Mapping is an intermediate operation, in that the result of it is also a stream.

Mapping Data

https://docs.oracle.com/javase/10/docs/api/java/util/stream/Stream.html#flat(java.util.function.Function)

The Stream API exposes the map() method, which converts the stream's elements into elements of another type, offered also as a stream. The conversion if performed by a Function<T, R> presented as the argument of the map() method.

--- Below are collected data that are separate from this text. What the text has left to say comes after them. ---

Lemma eqb_key x y :
  PrimFloat.eqb x y = true <->
  exists a, float_key x = Some a /\ float_key y = Some a.
Proof.
  rewrite FloatAxioms.eqb_spec. unfold SFeqb, float_key. rewrite SFcompare_key.
  destruct (sf_key (Prim2SF x)) as [a|], (sf_key (Prim2SF y)) as [b|];
    try (split; [discriminate | intros [? [? ?]]; discriminate]).
  split.
  - intro H. exists a. split; [reflexivity|]. f_equal. symmetry. apply lex_compare_Eq.
    destruct (lex_compare a b); try discriminate; reflexivity.
  - intros [a' [Ea Eb]].
    assert (a = a') by congruence. assert (b = a') by congruence. subst a b.
    now rewrite (proj2 (lex_compare_Eq a' a') eq_refl).
Qed.

Lemma leb_key x y :
  PrimFloat.leb x y = true <->
  exists a b, float_key x = Some a /\ float_key y = Some b /\ (lex_lt a b \/ a = b).
Proof.
  rewrite FloatAxioms.leb_spec. unfold SFleb, float_key. rewrite SFcompare_key.
  destruct (sf_key (Prim2SF x)) as [a|], (sf_key (Prim2SF y)) as [b|];
    try (split; [discriminate | intros [? [? [? [? ?]]]]; discriminate]).
  split.
  - intro H. exists a, b. repeat split.
    destruct (lex_compare a b) eqn:E; try discriminate.
    + right. now apply lex_compare_Eq.
    + left. now apply lex_compare_Lt.
  - intros [a' [b' [Ea [Eb L]]]].
    assert (a = a') by congruence. assert (b = b') by congruence. subst a' b'.
    destruct L as [L | ->].
    + apply lex_compare_Lt in L. now rewrite L.
    + now rewrite (proj2 (lex_compare_Eq b b) eq_refl).
Qed.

public interface Stream<T> {

    ...

    <R> Stream<R> map(Function<? super T, ? extends R> mappingFunction);

    ...

}

The above call performs autoboxing when the result of the lambda expression is a primitive type. In these cases, it is advisable to use a specialized mapping function and specialized primitive streams, to avoid autoboxing:

public interface Stream<T> {

    ...

    IntStream mapToInt(ToIntFunction<? super T> mapper);
    LongStream mapToLong(ToLongFunction<? super T> mapper);
    DoubleStream mapToDouble(ToDoubleFunction<? super T> mapper);
   
    ...

}

Note that applying map() to a primitive type stream results automatically in the same primitive type stream. To "generalize" again, use mapToObj().

Flat-Mapping Data

https://docs.oracle.com/javase/10/docs/api/java/util/stream/Stream.html#flatMap(java.util.function.Function)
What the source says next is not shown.